Our first lunch on the road is in Hagerstown, Maryland. The eatery calls itself The Rhubard Café, but there is no rhubarb on the menu, and the food goes downhill from there. What you need to know about Hagerstown is that on July 6, 1864 Gen. John McCausland’s Confederate cavalry demanded a ransom of $20,000 and some clothing from the town. I don’t know the style and color of the clothing, or if it was specified, and this seems like an unfortunate lacuna in the historical record. Having seen what happened to neighboring towns when the ransom was not paid (conflagration, destruction) the local bankers paid the ransom, and Hagerstown was saved. After the war the bankers were repaid by a tax levied on the people.
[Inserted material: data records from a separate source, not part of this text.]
(** * Diet tracker (app.js): entry merging and derived metrics

    A shallow embedding of the core of [app.js]: the persisted-state loaders,
    the metrics engine (latest weight, calories, streak, BMI), the quick-entry
    replace-by-date path, and the JSON backup export / restore path; then
    the other handlers that change the store (deletion, clearing, restore
    from pasted text) and what the page computes from it (weekly figures,
    dashboard, BMI card, order of the history table, CSV export,
    notifications).

    Modelling conventions.
    - JavaScript values are the inductive [jsval]; numbers are IEEE-754
      binary64 values (Rocq primitive floats), strings are the byte strings
      of their UTF-8 encoding, ordered by their UTF-16 code units as [<]
      and [>] order them.
    - Every object read by the program comes out of [JSON.parse] or out of an
      object literal of the program, so no two object values are ever the same
      reference: identity comparisons between objects are [false].
    - An element of the global [entries] array is an object; it is modelled
      by the values of the five properties the program reads ([JUndef] for a
      property the object does not have).
    - Built-ins whose behaviour is not fixed by this file ([JSON.parse],
      [JSON.stringify], [parseFloat], [parseInt], [String.prototype.trim],
      [Date] parsing of arbitrary values) are fields of the record
      [platform]; every theorem holds for every platform.  So is the
      completion of [refreshAllUI()], which redraws the page and may throw:
      what follows it in a handler runs only when it completes.
    - A [Date] is its local time value in milliseconds, or the invalid date.
      The local zone has a fixed UTC offset (no daylight-saving jumps), and
      [new Date()] denotes one instant for the duration of a call. *)

From Stdlib Require Import ZArith String Ascii List Bool Floats Lia.
From Stdlib Require Import Permutation Sorted FinFun.
From Stdlib Require Import DecimalString DecimalN.
From Stdlib Require Uint63.
Import ListNotations.

Set Warnings "-register-all".

Local Open Scope string_scope.
Local Open Scope Z_scope.

(* ================================================================== *)
(** * JavaScript values *)

Inductive jsval : Type :=
| JUndef
| JNull
| JBool (b : bool)
| JNum (x : float)
| JStr (s : string)
| JArr (items : list jsval)
| JObj (props : list (string * jsval)).
(* [JObj] lists the own properties of an object in creation order; reading
   a property takes the first pair of that name. *)

(** Completion of a computation that may hit an uncaught [TypeError], or a
    loop whose iteration budget ran out. *)
Inductive result (A : Type) : Type :=
| Ok (a : A)
| Throws
| OutOfFuel.
Arguments Ok {A} a.
Arguments Throws {A}.
Arguments OutOfFuel {A}.

Definition rbind {A B : Type} (r : result A) (k : A -> result B) : result B :=
  match r with
  | Ok a => k a
  | Throws => Throws
  | OutOfFuel => OutOfFuel
  end.

Notation "'do' x <- r ; k" := (rbind r (fun x => k))
  (at level 10, x name, r at level 100, k at level 200).

Module JS.

(** [!!v] *)
Definition truthy (v : jsval) : bool :=
  match v with
  | JUndef | JNull => false
  | JBool b => b
  | JNum x => negb (PrimFloat.eqb x 0%float || PrimFloat.is_nan x)
  | JStr s => negb (String.eqb s "")
  | JArr _ | JObj _ => true
  end.

Definition nullish (v : jsval) : bool :=
  match v with
  | JUndef | JNull => true
  | _ => false
  end.

Fixpoint lookup (k : string) (ps : list (string * jsval)) : jsval :=
  match ps with
  | [] => JUndef
  | (k', v) :: ps' => if String.eqb k' k then v else lookup k ps'
  end.

(** [v.k] for a receiver that is neither [null] nor [undefined], and a
    property name [k] other than the built-in ones of strings and arrays
    ([length], indices), which the program never reads. *)
Definition prop_of (v : jsval) (k : string) : jsval :=
  match v with
  | JObj ps => lookup k ps
  | _ => JUndef
  end.

(** [v.k] in general: reading a property of [null] or [undefined] throws. *)
Definition get_prop (v : jsval) (k : string) : result jsval :=
  if nullish v then Throws else Ok (prop_of v k).

(** [typeof v === "number" && !isNaN(v)] *)
Definition is_real_number (v : jsval) : bool :=
  match v with
  | JNum x => negb (PrimFloat.is_nan x)
  | _ => false
  end.

(** [a || b] *)
Definition or_else (a b : jsval) : jsval := if truthy a then a else b.

(** [a === b] *)
Definition strict_eq (a b : jsval) : bool :=
  match a, b with
  | JUndef, JUndef | JNull, JNull => true
  | JBool x, JBool y => Bool.eqb x y
  | JNum x, JNum y => PrimFloat.eqb x y
  | JStr x, JStr y => String.eqb x y
  | _, _ => false
  end.

(** SameValueZero, the key equality of [Map] and [Set]. *)
Definition same_value_zero (a b : jsval) : bool :=
  match a, b with
  | JUndef, JUndef | JNull, JNull => true
  | JBool x, JBool y => Bool.eqb x y
  | JNum x, JNum y =>
      PrimFloat.eqb x y || (PrimFloat.is_nan x && PrimFloat.is_nan y)
  | JStr x, JStr y => String.eqb x y
  | _, _ => false
  end.

(** [Array.isArray(v)] *)
Definition isArray (v : jsval) : bool :=
  match v with
  | JArr _ => true
  | _ => false
  end.

(** A [Map] in insertion order: [set] on a present key keeps its place. *)
Fixpoint map_set {V : Type} (k : jsval) (v : V) (m : list (jsval * V))
  : list (jsval * V) :=
  match m with
  | [] => [(k, v)]
  | (k', v') :: m' =>
      if same_value_zero k' k then (k', v) :: m'
      else (k', v') :: map_set k v m'
  end.

Definition map_values {V : Type} (m : list (jsval * V)) : list V :=
  List.map snd m.

(** A [Set] in insertion order. *)
Definition set_has (s : list jsval) (v : jsval) : bool :=
  existsb (fun x => same_value_zero x v) s.
(** * balance_monitor.py: a shallow embedding and its checked properties

    The script polls six REST endpoints per account, merges the extracted
    values into one timestamped record and appends it to a per-account CSV
    file, in a loop that runs until a shutdown event is set.

    Python objects are modelled by the inductive type [pyval], exceptions
    by the error monad [result], dictionaries by insertion-ordered
    association lists, the file system by a [gmap] from path to the list
    of CSV records written so far, and the unbounded loop by a function
    over a finite prefix of per-cycle environments.  Each function comes
    twice: first on a terminal that takes every message and a disk whose
    writes go through once [open] has succeeded, then with its [print]
    calls and with writes that can raise. *)

From Stdlib Require Import ZArith List Bool DecimalString.
From stdpp Require Import base option list strings gmap.

Import ListNotations.
Open Scope Z_scope.
Open Scope string_scope.
Open Scope list_scope.

(** ** Exceptions *)

(** The classes of the exceptions the modelled code can meet.  All of them
    derive from [Exception], so an [except Exception] clause matches every
    value of this type.  The script replaces the SIGINT handler and never
    cancels a task, so [KeyboardInterrupt] and [CancelledError] (which do
    not derive from [Exception]) are not part of the model. *)
Inductive exn_class : Type :=
| KeyError
| IndexError
| TypeError
| AttributeError
| ValueError
| OverflowError
| ClientError        (* aiohttp: connection, payload, content type *)
| TimeoutError
| JSONDecodeError
| UnicodeDecodeError
| OSError.           (* open(): permission, missing directory, disk *)

(** An exception: its class and, when the script itself builds it, its
    message ([None] stands for a library-made message). *)
Record exn : Type := Exn { exn_cls : exn_class; exn_msg : option string }.

Definition lib_error (c : exn_class) : exn := Exn c None.

Inductive result (A : Type) : Type :=
| Ok (a : A)
| Raise (e : exn).
Arguments Ok {A} a.
Arguments Raise {A} e.

#[global] Instance result_ret : MRet result := fun A a => Ok a.
#[global] Instance result_bind : MBind result := fun A B f m =>
  match m with
  | Ok a => f a
  | Raise e => Raise e
  end.

(** [try: body / except Exception as e: handler e]. *)
Definition try_except {A : Type} (body : result A) (handler : exn -> result A)
  : result A :=
  match body with
  | Ok a => Ok a
  | Raise e => handler e
  end.
(** * Glassine definition-language front end

    A shallow embedding of [src/enum.js] (the closed-enumeration base class)
    and [src/parser.js] (the command-type registry, the [Command] value object
    and the definition [Parser]), followed by the properties the specification
    states about them.

    Conventions of the embedding.
    - A JavaScript string is the list of its UTF-16 code units
      ([charCodeAt] values), each a [Z].
    - A JavaScript number that only ever holds an integer (ordinals, line
      numbers, hashes: all far below 2^53) is a [Z].
    - A [throw new Error(msg)] is the result [Throw e], where [e] names the
      message template and carries the values interpolated into it.
    - Property names of classes and the keys of the two module-level
      registries of [enum.js] are Rocq [string]s. *)

From Stdlib Require Import ZArith Lia List Ascii String Bool.
From stdpp Require Import base option list gmap strings.
Import ListNotations.

Local Open Scope Z_scope.

(** ** JavaScript strings *)

Definition jsstring := list Z.

Definition SPACE : Z := 32.      (* ' '  *)
Definition NEWLINE : Z := 10.    (* '\n' *)
Definition TAB : Z := 9.         (* '\t' *)
Definition HASH : Z := 35.       (* '#'  *)
Definition BACKSLASH : Z := 92.  (* '\\' *)

Definition code (a : ascii) : Z := Z.of_N (N_of_ascii a).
I like free maps. Ladies in welcome centers like to give away maps, so we are well matched. After Pennsylvania we drive though the western panhandle of West Virginia for exactly 26 miles. In order to get my free map of West Virginia at the West Virginia Welcome Center, I am asked to sign the register with my name and home state, and indicate whether or not W.Va. is our final destination. I do as required, and note that everyone else on the register (from New York, Maine, Quebec, and Pennsylvania) had likewise indicated that No, West Virginia was not their final destination. I feel bad for the ladies, handing out free maps to a state no one is actually visiting. I consider changing my answer to yes, just to enliven their register. I never consider not taking the free map.
Outside Roanoke I begin what will be a long and complicated relationship with William Shatner. With the Priceline app my nephew just last week installed on my phone, I banter with William, that eager battler and barterer, and find us a hotel room. Just me, CSB and the specter of Captain Kirk.